◆ **Records for processing**:
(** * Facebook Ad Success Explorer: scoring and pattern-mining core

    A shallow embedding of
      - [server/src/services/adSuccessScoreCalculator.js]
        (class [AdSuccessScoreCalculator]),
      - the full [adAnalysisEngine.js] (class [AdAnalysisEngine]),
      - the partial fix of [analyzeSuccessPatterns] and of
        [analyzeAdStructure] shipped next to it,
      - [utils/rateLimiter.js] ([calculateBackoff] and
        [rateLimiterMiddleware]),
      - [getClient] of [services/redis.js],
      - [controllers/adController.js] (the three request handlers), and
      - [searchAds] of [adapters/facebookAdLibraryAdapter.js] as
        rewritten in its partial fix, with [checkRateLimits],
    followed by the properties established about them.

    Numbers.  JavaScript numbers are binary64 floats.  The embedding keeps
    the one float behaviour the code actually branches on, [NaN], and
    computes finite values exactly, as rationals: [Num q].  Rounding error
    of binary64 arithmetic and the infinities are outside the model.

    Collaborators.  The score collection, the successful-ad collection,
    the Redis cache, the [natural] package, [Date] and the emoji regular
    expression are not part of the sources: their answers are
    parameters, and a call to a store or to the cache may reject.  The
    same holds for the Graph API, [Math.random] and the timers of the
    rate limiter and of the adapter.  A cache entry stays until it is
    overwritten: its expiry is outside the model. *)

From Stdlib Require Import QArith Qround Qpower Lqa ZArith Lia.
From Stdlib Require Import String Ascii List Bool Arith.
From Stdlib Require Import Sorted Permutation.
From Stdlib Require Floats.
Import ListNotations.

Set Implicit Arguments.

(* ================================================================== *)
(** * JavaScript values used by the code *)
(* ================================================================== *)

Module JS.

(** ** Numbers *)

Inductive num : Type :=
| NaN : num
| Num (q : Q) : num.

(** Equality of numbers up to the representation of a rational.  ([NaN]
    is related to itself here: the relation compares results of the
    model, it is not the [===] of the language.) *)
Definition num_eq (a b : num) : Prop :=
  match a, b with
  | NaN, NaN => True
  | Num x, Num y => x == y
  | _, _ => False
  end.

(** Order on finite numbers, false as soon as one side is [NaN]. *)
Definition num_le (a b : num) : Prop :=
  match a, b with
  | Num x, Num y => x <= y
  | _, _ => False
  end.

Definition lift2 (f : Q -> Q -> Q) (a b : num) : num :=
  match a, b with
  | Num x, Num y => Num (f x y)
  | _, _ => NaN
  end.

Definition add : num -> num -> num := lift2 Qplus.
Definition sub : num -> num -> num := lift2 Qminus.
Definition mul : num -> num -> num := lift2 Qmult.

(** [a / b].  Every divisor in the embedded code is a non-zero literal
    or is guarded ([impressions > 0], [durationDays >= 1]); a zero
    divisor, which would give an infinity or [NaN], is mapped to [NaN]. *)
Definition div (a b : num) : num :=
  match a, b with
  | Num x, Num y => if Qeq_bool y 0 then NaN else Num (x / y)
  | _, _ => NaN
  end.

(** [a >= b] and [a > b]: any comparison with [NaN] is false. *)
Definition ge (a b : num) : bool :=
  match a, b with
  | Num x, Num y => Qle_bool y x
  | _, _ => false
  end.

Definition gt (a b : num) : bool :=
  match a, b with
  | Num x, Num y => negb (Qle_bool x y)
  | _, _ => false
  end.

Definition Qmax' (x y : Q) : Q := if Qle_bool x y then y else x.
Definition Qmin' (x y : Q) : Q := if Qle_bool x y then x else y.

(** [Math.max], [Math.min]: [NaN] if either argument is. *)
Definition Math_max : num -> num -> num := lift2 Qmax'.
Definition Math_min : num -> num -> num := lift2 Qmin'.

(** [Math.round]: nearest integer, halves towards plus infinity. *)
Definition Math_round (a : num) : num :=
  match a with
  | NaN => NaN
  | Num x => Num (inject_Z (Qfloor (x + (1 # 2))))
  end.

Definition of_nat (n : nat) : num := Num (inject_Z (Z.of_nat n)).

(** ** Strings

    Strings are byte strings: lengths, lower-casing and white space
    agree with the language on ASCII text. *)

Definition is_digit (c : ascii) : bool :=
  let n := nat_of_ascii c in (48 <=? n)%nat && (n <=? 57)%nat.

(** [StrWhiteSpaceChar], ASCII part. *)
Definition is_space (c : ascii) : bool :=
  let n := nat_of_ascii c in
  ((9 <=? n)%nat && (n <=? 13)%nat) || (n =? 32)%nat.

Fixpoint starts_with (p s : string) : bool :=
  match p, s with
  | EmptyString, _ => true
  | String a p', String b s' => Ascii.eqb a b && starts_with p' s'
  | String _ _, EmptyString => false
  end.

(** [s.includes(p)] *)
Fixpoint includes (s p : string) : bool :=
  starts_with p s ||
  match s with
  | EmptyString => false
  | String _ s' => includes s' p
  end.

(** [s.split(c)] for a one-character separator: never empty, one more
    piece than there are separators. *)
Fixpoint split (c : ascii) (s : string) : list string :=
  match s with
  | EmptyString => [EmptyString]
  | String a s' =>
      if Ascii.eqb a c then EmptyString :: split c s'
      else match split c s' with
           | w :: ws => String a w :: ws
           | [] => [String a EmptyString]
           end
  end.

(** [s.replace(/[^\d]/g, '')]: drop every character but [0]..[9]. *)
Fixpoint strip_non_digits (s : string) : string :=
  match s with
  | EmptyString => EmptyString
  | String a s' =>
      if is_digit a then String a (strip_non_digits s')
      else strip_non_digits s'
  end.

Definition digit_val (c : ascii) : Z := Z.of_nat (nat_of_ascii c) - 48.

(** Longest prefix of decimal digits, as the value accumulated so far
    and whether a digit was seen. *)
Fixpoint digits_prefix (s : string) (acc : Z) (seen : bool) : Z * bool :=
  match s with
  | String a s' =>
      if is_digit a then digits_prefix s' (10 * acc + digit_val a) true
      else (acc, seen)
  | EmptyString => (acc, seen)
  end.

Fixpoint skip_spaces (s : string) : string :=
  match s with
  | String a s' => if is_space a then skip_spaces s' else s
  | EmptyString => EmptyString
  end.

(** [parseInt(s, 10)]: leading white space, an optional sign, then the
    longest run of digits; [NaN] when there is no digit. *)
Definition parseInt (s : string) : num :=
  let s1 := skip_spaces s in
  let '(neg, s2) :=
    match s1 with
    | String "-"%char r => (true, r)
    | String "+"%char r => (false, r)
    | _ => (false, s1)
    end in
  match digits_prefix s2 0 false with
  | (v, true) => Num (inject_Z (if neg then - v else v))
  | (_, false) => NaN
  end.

◆ **What to produce**: Exactly as written, please reproduce the lines from the first line of the data to the line containing "of binary64 arithmetic", inclusive, and nothing else.

◆ **Exercise result**:
(** * Facebook Ad Success Explorer: scoring and pattern-mining core

    A shallow embedding of
      - [server/src/services/adSuccessScoreCalculator.js]
        (class [AdSuccessScoreCalculator]),
      - the full [adAnalysisEngine.js] (class [AdAnalysisEngine]),
      - the partial fix of [analyzeSuccessPatterns] and of
        [analyzeAdStructure] shipped next to it,
      - [utils/rateLimiter.js] ([calculateBackoff] and
        [rateLimiterMiddleware]),
      - [getClient] of [services/redis.js],
      - [controllers/adController.js] (the three request handlers), and
      - [searchAds] of [adapters/facebookAdLibraryAdapter.js] as
        rewritten in its partial fix, with [checkRateLimits],
    followed by the properties established about them.

    Numbers.  JavaScript numbers are binary64 floats.  The embedding keeps
    the one float behaviour the code actually branches on, [NaN], and
    computes finite values exactly, as rationals: [Num q].  Rounding error
    of binary64 arithmetic and the infinities are outside the model.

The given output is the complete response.